▶ Try it: Without omitting anything, return the records precisely as given.
Start of Block
(* ===== verification/HarnessDevice.v ===== *)
(** * HarnessDevice: the harness on the driver and the hardware

The kernel interface of the harness, implemented by the driver's [ioctl] on the
hardware of [Hardware.v], with a clock, pending signals and an operator who acts
on the board while the program sleeps.  The laws that the harness's theorems
assume are proved for it, so the theorems hold of the whole stack. *)
From S2P Require Import Prelude Scan HwParams Driver Hardware Harness HarnessMain HarnessWait HarnessWrite HarnessLog.

(** [b_taken] records the pushes that were answered 0; [b_operator] is what
happens to the hardware during each sleep to come. *)
Record Board := mkBoard {
  b_dev : Dev Hw;
  b_time : Z;
  b_signals : nat;
  b_stop : bool;
  b_files : list (string * string);
  b_taken : list (Z * hft_disp_order);
  b_operator : list (Hw -> Hw)
}.

Definition clamp (t : Z) : Z := Z.max 0 (Z.min HORIZON t).
Definition set_dev (d : Dev Hw) (b : Board) : Board :=
  mkBoard d (b_time b) (b_signals b) (b_stop b) (b_files b) (b_taken b) (b_operator b).
Definition take_push (cmd r : Z) (u : User) (b : Board) : Board :=
  mkBoard (b_dev b) (b_time b) (b_signals b) (b_stop b) (b_files b)
    (b_taken b ++ if (cmd =? HFT_IOC_DISP_PUSH_ORDER) && (0 <=? r)
                  then [(r_lane (u_req u), r_order (u_req u))] else []) (b_operator b).

(** An [ioctl] on the module; where the module is not set up there is no answer
to give but an error. *)
Definition board_ioctl (cmd : Z) (u : User) (b : Board) : Z * User * Board :=
  match hft_ioctl cmd (set_user u (b_dev b)) with
  | Val r d => (r, user d, take_push cmd r u (set_dev d b))
  | _ => (- EINVAL, u, b)
  end.

Definition board_clock (b : Board) : option timespec * Board :=
  (Some (clamp (b_time b) / 1000000000, clamp (b_time b) mod 1000000000), b).

(** A pending signal interrupts the sleep at once and sets [g_stop]. *)
Definition board_sleep (ts : timespec) (b : Board) : Z * timespec * Board :=
  match b_signals b with
  | S n => (EINTR, ts, mkBoard (b_dev b) (b_time b) n true (b_files b) (b_taken b) (b_operator b))
  | O =>
      let d := match b_operator b with
               | act :: _ => set_device (act (device (b_dev b))) (b_dev b)
               | [] => b_dev b
               end in
      (0, (0, 0), mkBoard d (clamp (b_time b) + nanoseconds ts) O (b_stop b) (b_files b) (b_taken b)
                          (tail (b_operator b)))
  end.

Definition find_file (name : string) (b : Board) : Z + string :=
  match list_find (fun p => p.1 = name) (b_files b) with
  | Some (_, p) => inr p.2
  | None => inl ENOENT
  end.

#[export] Instance board_system : System Board := {
  sys_ioctl := board_ioctl;
  sys_clock := board_clock;
  sys_nanosleep := board_sleep;
  sys_stop := b_stop;
  sys_open_device := fun b => registered (b_dev b);
  sys_read_file := find_file;
  sys_create_file := fun _ _ => 0;
  sys_calloc := fun _ _ => true;
  sys_strerror := fun _ => "No such file or directory"
}.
End of Block
▶ Problem solution:
(* ===== verification/HarnessDevice.v ===== *)
(** * HarnessDevice: the harness on the driver and the hardware

The kernel interface of the harness, implemented by the driver's [ioctl] on the
hardware of [Hardware.v], with a clock, pending signals and an operator who acts
on the board while the program sleeps.  The laws that the harness's theorems
assume are proved for it, so the theorems hold of the whole stack. *)
From S2P Require Import Prelude Scan HwParams Driver Hardware Harness HarnessMain HarnessWait HarnessWrite HarnessLog.

(** [b_taken] records the pushes that were answered 0; [b_operator] is what
happens to the hardware during each sleep to come. *)
Record Board := mkBoard {
  b_dev : Dev Hw;
  b_time : Z;
  b_signals : nat;
  b_stop : bool;
  b_files : list (string * string);
  b_taken : list (Z * hft_disp_order);
  b_operator : list (Hw -> Hw)
}.

Definition clamp (t : Z) : Z := Z.max 0 (Z.min HORIZON t).
Definition set_dev (d : Dev Hw) (b : Board) : Board :=
  mkBoard d (b_time b) (b_signals b) (b_stop b) (b_files b) (b_taken b) (b_operator b).
Definition take_push (cmd r : Z) (u : User) (b : Board) : Board :=
  mkBoard (b_dev b) (b_time b) (b_signals b) (b_stop b) (b_files b)
    (b_taken b ++ if (cmd =? HFT_IOC_DISP_PUSH_ORDER) && (0 <=? r)
                  then [(r_lane (u_req u), r_order (u_req u))] else []) (b_operator b).

(** An [ioctl] on the module; where the module is not set up there is no answer
to give but an error. *)
Definition board_ioctl (cmd : Z) (u : User) (b : Board) : Z * User * Board :=
  match hft_ioctl cmd (set_user u (b_dev b)) with
  | Val r d => (r, user d, take_push cmd r u (set_dev d b))
  | _ => (- EINVAL, u, b)
  end.

Definition board_clock (b : Board) : option timespec * Board :=
  (Some (clamp (b_time b) / 1000000000, clamp (b_time b) mod 1000000000), b).

(** A pending signal interrupts the sleep at once and sets [g_stop]. *)
Definition board_sleep (ts : timespec) (b : Board) : Z * timespec * Board :=
  match b_signals b with
  | S n => (EINTR, ts, mkBoard (b_dev b) (b_time b) n true (b_files b) (b_taken b) (b_operator b))
  | O =>
      let d := match b_operator b with
               | act :: _ => set_device (act (device (b_dev b))) (b_dev b)
               | [] => b_dev b
               end in
      (0, (0, 0), mkBoard d (clamp (b_time b) + nanoseconds ts) O (b_stop b) (b_files b) (b_taken b)
                          (tail (b_operator b)))
  end.

Definition find_file (name : string) (b : Board) : Z + string :=
  match list_find (fun p => p.1 = name) (b_files b) with
  | Some (_, p) => inr p.2
  | None => inl ENOENT
  end.

#[export] Instance board_system : System Board := {
  sys_ioctl := board_ioctl;
  sys_clock := board_clock;
  sys_nanosleep := board_sleep;
  sys_stop := b_stop;
  sys_open_device := fun b => registered (b_dev b);
  sys_read_file := find_file;
  sys_create_file := fun _ _ => 0;
  sys_calloc := fun _ _ => true;
  sys_strerror := fun _ => "No such file or directory"
}.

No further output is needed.